Melihat hal itu, Kalisang marah sekali. Ia menubruk maju dan kedua tangannya mulur sampai panjangnya hampir dua meter! Akan tetapi, pedang di tangan Hoa Hoa Cinjin berkelebat dan Kalisang menjerit kaget sambil menarik kembali tangannya. Betapapun juga, ujung jari tangan kirinya terbabat sehingga terluka dan sapat di bagian kukunya.

“Setan Mongol, kau tidak mengenal Hoa Hoa Cinjin?” bentak saikong itu keren.

Nama besar Hoa Hoa Cinjin memang sudah terkenal. Bahkan orang Mongol ini pernah mendengar nama itu. Tadipun ia telah membuktikan sendiri kelihaian saikong yang matanya begitu mengerikan, lebih mencorong dari pada mata harimaunya. Hatinya jerih dan sambil memekik aneh orang Mongol itu lari pergi dari situ, diikuti oleh harimaunya yang juga takut menghadapi saikong yang bermata setan itu.

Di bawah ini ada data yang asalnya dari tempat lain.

(* ===== verification/ColumnOrder.v ===== *)
(** * Order of the columns

    A table is a map from identifiers to columns that remembers the order of
    insertion.  Here the order is abstracted from: [table_equiv] relates
    well-formed tables with the same columns in any order.  It is a partial
    equivalence (its domain are the tables that the code can build), the
    operations on tables respect it as [Proper] instances, and so does the
    processing of an insert, whose result does not depend on the order in which
    the submitter wrote the columns, errors included. *)

From stdpp Require Import base tactics list option sets.
From Stdlib Require Import ZArith Lia.
From Stdlib Require Import Strings.Byte.
From S2P Require Import Prelude Bytes IndexMap Types OnChainTable CommitmentScheme CommitmentMap ProofOfSql PlainCommitment CommitmentSql Native.

(** ** The equivalence *)

Definition table_equiv `{UnicodeData} (t t' : OnChainTable) : Prop := table_wf t /\ t ≡ₚ t'.

Section equivalence.
Context `{UnicodeData}.
Implicit Types (t : OnChainTable) (order : list Ident).

#[export] Instance table_equiv_sym : Symmetric table_equiv.
Proof. intros t t' [Hwf Hp]. split; [|done]. by apply (table_wf_perm t). Qed.

#[export] Instance table_equiv_trans : Transitive table_equiv.
Proof. intros t1 t2 t3 [Hwf Hp] [_ Hp']. split; [done|]. by rewrite Hp. Qed.

Lemma table_equiv_wf t t' : table_equiv t t' -> table_wf t /\ table_wf t'.
Proof. intros Ht. split; [apply Ht|]. symmetry in Ht. apply Ht. Qed.

Lemma table_equiv_nodup t t' : table_equiv t t' -> NoDup (imap_keys t).
Proof. intros [(_ & Hnd & _) _]. exact Hnd. Qed.

#[export] Instance imap_get_proper : Proper (table_equiv ==> (=) ==> (=)) imap_get.
Proof.
  intros t t' Ht k _ <-. symmetry. apply imap_get_perm; [by eapply table_equiv_nodup|].
  symmetry. apply Ht.
Qed.

#[export] Instance num_rows_proper {E} : Proper (table_equiv ==> (=)) (@num_rows E).
Proof.
  intros t t' Ht. destruct (table_equiv_wf _ _ Ht) as [(Hne & _ & [n Hn] & _) (Hne' & _)].
  rewrite (num_rows_wf t n), (num_rows_wf t' n); [done..| |done|done].
  destruct Ht as [_ Hp]. by rewrite <- Hp.
Qed.

#[export] Instance get_decimal_proper : Proper (table_equiv ==> (=) ==> (=)) get_decimal_by_column.
Proof. intros t t' Ht n _ <-. unfold get_decimal_by_column. by rewrite Ht. Qed.

#[export] Instance get_bytes_proper : Proper (table_equiv ==> (=) ==> (=)) get_bytes_by_column.
Proof. intros t t' Ht n _ <-. unfold get_bytes_by_column. by rewrite Ht. Qed.

#[export] Instance get_varchars_proper : Proper (table_equiv ==> (=) ==> (=)) get_varchars_by_column.
Proof. intros t t' Ht n _ <-. unfold get_varchars_by_column. by rewrite Ht. Qed.

#[export] Instance max_block_number_proper : Proper (table_equiv ==> (=)) max_block_number.
Proof. intros t t' Ht. unfold max_block_number. by rewrite Ht. Qed.

#[export] Instance with_column_order_proper :
  Proper (table_equiv ==> (=) ==> table_equiv) with_column_order.
Proof.
  intros t t' Ht order _ <-. destruct (table_equiv_wf _ _ Ht) as [Hwf Hwf'].
  split; [by apply with_column_order_wf|].
  rewrite !with_column_order_perm; [apply Ht|apply Hwf'|apply Hwf].
Qed.

(** The columns that an order names come out the same, the others permuted. *)
Lemma take_in_order_proper t t' order taken rest taken' rest' :
  NoDup (imap_keys t) -> t ≡ₚ t' ->
  take_in_order t order = (taken, rest) -> take_in_order t' order = (taken', rest') ->
  taken = taken' /\ rest ≡ₚ rest'.
Proof.
  revert t t' taken taken'. induction order as [|k order IH]; intros t t' taken taken' Hnd Hp; simpl.
  { intros [= <- <-] [= <- <-]. done. }
  assert (NoDup (imap_keys t')) as Hnd' by (unfold imap_keys; by rewrite <- Hp).
  rewrite !imap_shift_remove_spec by done. rewrite (imap_get_perm t t') by done.
  destruct (take_in_order (filter _ t) order) as [tk r] eqn:Ht.
  destruct (take_in_order (filter _ t') order) as [tk' r'] eqn:Ht'.
  intros [= <- <-] [= <- <-].
  destruct (IH _ _ _ _ (imap_filter_nodup _ _ Hnd) (filter_Permutation _ _ _ Hp) Ht Ht') as [-> Hr].
  done.
Qed.

(** Two equivalent tables put in one order are equal, or have columns that the
    order does not name. *)
Lemma with_column_order_cases t t' order :
  table_equiv t t' -> NoDup order ->
  with_column_order t order = with_column_order t' order \/
  imap_keys (with_column_order t order) <> order /\ imap_keys (with_column_order t' order) <> order.
Proof.
  intros Ht Ho. destruct (table_equiv_wf _ _ Ht) as [(_ & Hnd & _) (_ & Hnd' & _)].
  destruct (take_in_order t order) as [taken rest] eqn:Hk.
  destruct (take_in_order t' order) as [taken' rest'] eqn:Hk'.
  destruct (take_in_order_proper _ _ _ _ _ _ _ Hnd (proj2 Ht) Hk Hk') as [<- Hr].
  rewrite (with_column_order_app _ _ _ _ Hnd Hk), (with_column_order_app _ _ _ _ Hnd' Hk').
  destruct (take_in_order_spec _ _ _ _ Hnd Ho Hk) as [_ Hrest].
  destruct (take_in_order_spec _ _ _ _ Hnd' Ho Hk') as [_ Hrest'].
  assert (forall p s r (u : OnChainTable), p ∈ r -> r = filter (fun p => p.1 ∉ order) u ->
    imap_keys (s ++ r) <> order) as Hextra.
  { intros p s r u Hin -> Heq. pose proof Hin as [Hno _]%list_elem_of_filter. apply Hno.
    rewrite <- Heq. unfold imap_keys. rewrite fmap_app, elem_of_app. right.
    by apply list_elem_of_fmap_2. }
  destruct rest as [|p rest].
  - apply Permutation_nil_l in Hr as ->. by left.
  - right. split; [eapply (Hextra p); [left|exact Hrest]|].
    eapply (Hextra p); [|exact Hrest']. rewrite <- Hr. left.
Qed.

(** Whether a table can be committed to is a question of each column alone. *)
Lemma iter_committable_perm `{Scalar} t t' rows :
  t ≡ₚ t' -> iter_committable t = Ok rows -> exists rows', iter_committable t' = Ok rows'.
Proof.
  intros Hp Hok%collect_ok. unfold iter_committable. set (f := fun '(id, column) => _) in *.
  assert (forall x, x ∈ t' -> exists y, f x = Ok y) as Hall.
  { intros x Hx. rewrite <- Hp in Hx. apply list_elem_of_lookup in Hx as [i Hi].
    destruct (Forall2_lookup_l _ _ _ _ _ Hok Hi) as (y & _ & Hy). by exists y. }
  destruct (collect f t') as [l|e|] eqn:Hc; [by exists l| |].
  - apply collect_err in Hc as (x & [y Hy]%Hall & Hx). congruence.
  - apply collect_panic in Hc as (x & [y Hy]%Hall & Hx). congruence.
Qed.
End equivalence.

(** ** Inserts *)

Section inserts.
Context `{UnicodeData} `{ProofOfSqlLaws}.
Implicit Types (t : OnChainTable).

(** What appending a table with other columns than the commitment's gives. *)
Definition append_refused `{Scalar} t : AppendOnChainTableError :=
  match iter_committable t with
  | Err e => AppendOutOfScalarBounds e
  | _ => AppendColumnCommitmentsMismatch
  end.

Lemma append_refused_perm `{Scalar} t t' : t ≡ₚ t' -> append_refused t = append_refused t'.
Proof.
  intros Hp. unfold append_refused.
  pose proof (iter_committable_no_panic t) as Hn. pose proof (iter_committable_no_panic t') as Hn'.
  destruct (iter_committable t) as [rows|[]|] eqn:Ht; [|destruct (iter_committable t') as [rows|[]|] eqn:Ht'|done];
    [|symmetry in Hp|done..].
  - by destruct (iter_committable_perm _ _ _ Hp Ht) as [rows' ->].
  - destruct (iter_committable_perm _ _ _ Hp Ht') as [rows' ?]. congruence.
Qed.

Lemma append_other_columns t C setup c cols :
  commits_to C setup c cols -> table_wf t -> imap_keys t <> fst <$> cols ->
  append_on_chain_table_to_table_commitment t C (c, setup) =
    Err (@append_refused (commitment_scalar C) t).
Proof.
  intros Hc Hwf Hk. unfold append_on_chain_table_to_table_commitment, append_refused.
  pose proof (@iter_committable_no_panic (commitment_scalar C) t) as Hn.
  destruct (iter_committable t) as [rows|e|] eqn:Hr; [|done|done]. simpl.
  pose proof (iter_committable_wf _ _ Hwf Hr) as Hrwf.
  destruct (try_append_rows C c rows setup) as [c'|e|] eqn:Ha.
  - destruct (append_commits _ _ _ _ _ _ Hc Hrwf Ha) as (cols' & [Hkeys _]%append_tables_keys & _).
    rewrite (iter_committable_keys _ _ Hr) in Hkeys. done.
  - by rewrite (append_wf _ _ _ _ _ Hrwf Ha).
  - by apply append_no_panic in Ha.
Qed.

(** Put in the order of a commitment, equivalent tables are equal or refused alike. *)
Lemma append_column_order t t' C setup c cols :
  table_equiv t t' -> commits_to C setup c cols ->
  let order := commitment_columns C c in
  with_column_order t order = with_column_order t' order \/
  exists e, append_on_chain_table_to_table_commitment (with_column_order t order) C (c, setup) = Err e /\
            append_on_chain_table_to_table_commitment (with_column_order t' order) C (c, setup) = Err e.
Proof.
  intros Ht Hc order. assert (order = fst <$> cols) as Ho by (by eapply commits_to_order).
  destruct (with_column_order_cases t t' order) as [Heq|[Hne Hne']];
    [done|rewrite Ho; apply Hc|by left|]. right.
  destruct (table_equiv_wf _ _ Ht) as [Hwf Hwf']. rewrite Ho in *.
  exists (@append_refused (commitment_scalar C) (with_column_order t (fst <$> cols))).
  rewrite !(append_other_columns _ _ _ _ _ Hc) by (done || by apply with_column_order_wf).
  split; [done|]. f_equal. symmetry. apply append_refused_perm, (with_column_order_proper _ _ Ht _ _ eq_refl).
Qed.

(** The processing of an insert does not depend on the order of its columns: for two
    tables with the same columns in any order, the commitments, the rows that are stored
    and the errors are the same. *)
Theorem insert_column_order tid ins ins'
    (prev : PerCommitmentScheme (OptionType TableCommitment)) (setups : PerCommitmentScheme PublicSetup) :
  table_equiv ins ins' ->
  (forall C c, per_get prev C = Some c -> exists cols, commits_to C (per_get setups C) c cols) ->
  process_insert tid ins prev setups = process_insert tid ins' prev setups.
Proof.
  intros Ht Hprev. unfold process_insert, get_table_commitment_range_end, get_column_order.
  rewrite (read_off_id range_end), (read_off_id commitment_columns).
  pose proof (Hprev HyperKzg) as H3. pose proof (Hprev DynamicDory) as H4.
  destruct prev as [[c1|] [c2|]]; simpl in *; [| | |done].
  1: do 2 (case_bool_decide; simpl; [|done]).
  1-2: destruct (H3 c1 eq_refl) as [cols Hc].
  3: destruct (H4 c2 eq_refl) as [cols Hc].
  all: destruct (append_column_order _ _ _ _ _ _ Ht Hc) as [->|(e & He & He')]; [done|].
  all: unfold collect_any; simpl; by rewrite He, He'.
Qed.
End inserts.

(** ** Examples *)

Section examples.
#[local] Existing Instance ascii_unicode.
#[local] Existing Instance plain_proof_of_sql.
#[local] Existing Instance plain_laws.

Lemma reversed_sample_equiv : table_equiv sample_table (reverse sample_table).
Proof. split; [exact sample_table_wf|symmetry; apply reverse_Permutation]. Qed.

Lemma insert_column_order_witness :
  process_insert sample_table_identifier (reverse sample_table) sample_commitments sample_setups =
    sample_insert_result.
Proof.
  symmetry. apply (insert_column_order _ sample_table); [exact reversed_sample_equiv|].
  intros C c Hc. exists sample_columns.
  destruct C; simpl in Hc; injection Hc as <-; apply (sample_commits_to _).
Defined.
End examples.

Hoa Hoa Cinjin tertawa dan memandang bocah dalam pelukannya.

“Anak baik ....... anak baik ..... kau patut menjadi muridku. Hemm ..... hendak kulihat kelak siapa yang bisa mengalahkan kau.” Iapun pergilah dari hutan itu sambil membawa bocah yang tidak menangis karena kini merasa hangat dalam pelukan, dibungkus dalam jubah lebar tebal, menempel pada dada yang panas.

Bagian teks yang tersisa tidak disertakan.